THE MAIN THREE GIRLS: Yukko (cheerful idiot with extreme comedy reactions), Mio (blue hair, cute, draws filthy manga as her hobby, can overreact even more ludicrously than Yukko) and Mai (stoic who never reacts to anything, but plays pranks on Yukko). They're a laugh, but their characterisation is slightly unusual for this kind of show. They don't really have traits. They're defined more by the odd, trivial things they do than by their character summaries. You could almost say that their characterisation takes shape over the course of the show, as if the writers are discovering what they're like by spending time with them (and with us). That said, though, Mio is definitely cute, while it's interesting to note that Yukko the idiot is also the one who understands Nano and tells her what she needed to hear.

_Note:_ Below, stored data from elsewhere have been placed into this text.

(** * Pokémon Golden Cards: the data-access layer, verified

    A shallow embedding of the data-access layer of the repository
    (the [Pokemon] model class, the [PokemonApiService] with its request
    queue, retrying transport, batch and search operations, and the
    sorting of [PokemonController]) together with the properties the
    specification states about them.

    JavaScript values are embedded as a first-order data type, JavaScript
    exceptions as an error monad, asynchronous code as explicit state
    passing over an event loop with logical time. *)

From Stdlib Require Import ZArith String Ascii List Bool Lia DecimalString.
From Stdlib Require Import Permutation Sorted.
From Stdlib Require Import QArith Qround.
From Equations Require Import Equations.
Import ListNotations.

Set Warnings "-register-all".

Local Open Scope string_scope.
Local Open Scope list_scope.
Local Open Scope Z_scope.

(* ===================================================================== *)
(** * JavaScript values and the built-ins the program relies on          *)
(* ===================================================================== *)

Module JS.

(** Numbers.  The numeric fields of the catalog (ids, heights, weights,
    base stats) are integers; a number is an integer, [NaN] or a signed
    infinity, and arithmetic on integers is exact. *)
Inductive number : Type :=
| NaN
| Infinity (negative : bool)
| Fin (z : Z).
(** * LeadCaptureForm: a shallow embedding of the lead-capture component

    The component of [src/components/LeadCaptureForm.tsx] is modelled as a
    set of handlers over an explicit component state.  Every call the
    handlers make to an imported function or to a state setter is logged,
    in program order, in a trace of effects; the state setters also update
    the state.  The one [await] of [handleSubmit] receives its outcome from
    the environment, and a handler runs to its end before the next event is
    handled. *)

From Stdlib Require Import String Ascii List Bool Arith NArith Lia.
From Stdlib Require Import Decimal DecimalString.
Import ListNotations.
Open Scope string_scope.
Open Scope list_scope.

(** ** JavaScript strings *)

Module JS.

(** A string stands for the UTF-8 encoding of a JavaScript string.

    [String.prototype.trim] strips the code points of WhiteSpace and
    LineTerminator: U+0009 to U+000D, U+0020, U+00A0, U+1680, U+2000 to
    U+200A, U+2028, U+2029, U+202F, U+205F, U+3000 and U+FEFF. *)

(** The three-byte encodings among them. *)
Definition three_byte_white_space (b1 b2 b3 : nat) : bool :=
  ((b1 =? 225) && (b2 =? 154) && (b3 =? 128))%nat
  || ((b1 =? 226) && (b2 =? 128)
      && (((128 <=? b3) && (b3 <=? 138)) || (b3 =? 168) || (b3 =? 169)
          || (b3 =? 175)))%nat
  || ((b1 =? 226) && (b2 =? 129) && (b3 =? 159))%nat
  || ((b1 =? 227) && (b2 =? 128) && (b3 =? 128))%nat
  || ((b1 =? 239) && (b2 =? 187) && (b3 =? 191))%nat.

(** Number of bytes of the white space code point a string starts with;
    0 when it starts with none. *)
Definition white_space_width (s : string) : nat :=
  match s with
  | String c1 r1 =>
      let b1 := nat_of_ascii c1 in
      if (((9 <=? b1) && (b1 <=? 13)) || (b1 =? 32))%nat then 1
      else
        match r1 with
        | String c2 r2 =>
            let b2 := nat_of_ascii c2 in
            if ((b1 =? 194) && (b2 =? 160))%nat then 2
            else
              match r2 with
              | String c3 _ =>
                  if three_byte_white_space b1 b2 (nat_of_ascii c3) then 3
                  else 0
              | EmptyString => 0
              end
        | EmptyString => 0
        end
  | EmptyString => 0
  end.
Definition ChannelLayout_decode (c : ChannelLayout) (r : stream)
  : result (ChannelLayout * stream) :=
  '(tag, r) <- read_uint32 r ;;
  '(bitmap, r) <- read_uint32 r ;;
  '(number, r) <- read_uint32 r ;;
  '(channels, r) <- decode_count read_ChannelDescription (S (length r)) 0
                      number (Channels c) r ;;
  Ok ({| ChannelLayoutTag := tag; ChannelBitmap := bitmap;
         NumberChannelDescriptions := number; Channels := channels |}, r).

Definition ChannelLayout_encode (c : ChannelLayout) : result (list byte) :=
  out <- encode_count write_ChannelDescription (S (length (Channels c))) 0
           (NumberChannelDescriptions c) (Channels c) ;;
  Ok (be_bytes 4 (ChannelLayoutTag c) ++ be_bytes 4 (ChannelBitmap c)
        ++ be_bytes 4 (NumberChannelDescriptions c) ++ out).

Definition Data_decode (r : stream) (h : ChunkHeader) : result (Data * stream) :=
  '(editCount, r) <- read_uint32 r ;;
  if ChunkSize h =? -1 then
    (* read until end *)
    Ok ({| EditCount := editCount; Data_Data := r |}, [])
  else
    let dataLength := int64 (ChunkSize h - 4) (* for edit count *) in
    let '(data, r) := LimitReader_ReadAll r dataLength in
    Ok ({| EditCount := editCount; Data_Data := data |}, r).

Definition Data_encode (c : Data) : result (list byte) :=
  Ok (be_bytes 4 (EditCount c) ++ Data_Data c).

(** ** Chunks *)

(** [make([]byte, n)] followed by [binary.Read] into the slice. *)
Definition read_blob (n : Z) (r : stream) : result (list byte * stream) :=
  if n <? 0 then Panic else ReadFull n r.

SHINONOME LABORATORIES: Nano (robot girl), the Professor (eight-year-old with the emotional maturity of a toddler) and Sakamoto-san (talking cat). Nano is the show's secret weapon. She's adorable. She never gets angry, but instead is endearingly aghast when the Professor installs some unwanted new feature, e.g. rocket punch hands, a toaster in her forehead, a detachable USB toe, etc. She just wants to be normal and you can reduce her to tears by pointing out that, for instance, she can't get cavities in her artificial teeth. She's deliriously happy halfway through the season when the Professor says she's allowed to go to school, although that's a surprise for the audience since everyone in the show has the same unreadable anime non-age and her maternal relationship with the Professor had been suggesting someone about thirty years old. (Technically, though, she's one year old.)
Meanwhile the Professor is a typical infant. She tells farcially transparent lies, she wants to eat snacks all day and she'll throw tantrums if you take her shopping and don't buy her chocolate. Well, "typical" apart from being able to build sentient robots.
OTHER CHARACTERS: a very random assortment.
It's pretty mental, but at the same time it's defiantly mundane. The absurdity is always growing from ordinary people living their ordinary lives. Hence the title. The show's also capable of building a showstopper nonsense set-piece out of some everyday, trivial scene that I'd guess was taken directly from real life observations, because it wouldn't occur to most people to write something like that. It's aggressively refusing to sexualise its cast or to pander to the panty-shot crowd, although that said the girls are cute in the two opening title sequences. It almost never tries to tell any kind of meaningful story with its cast, but its very occasional spasms of this with Nano could reasonably be argued to give the show a heart. (That's eps.13-16 and then ep.26.) It's endearing and unique. It's pointless, random fluff. I couldn't really disagree with any opinion about this show.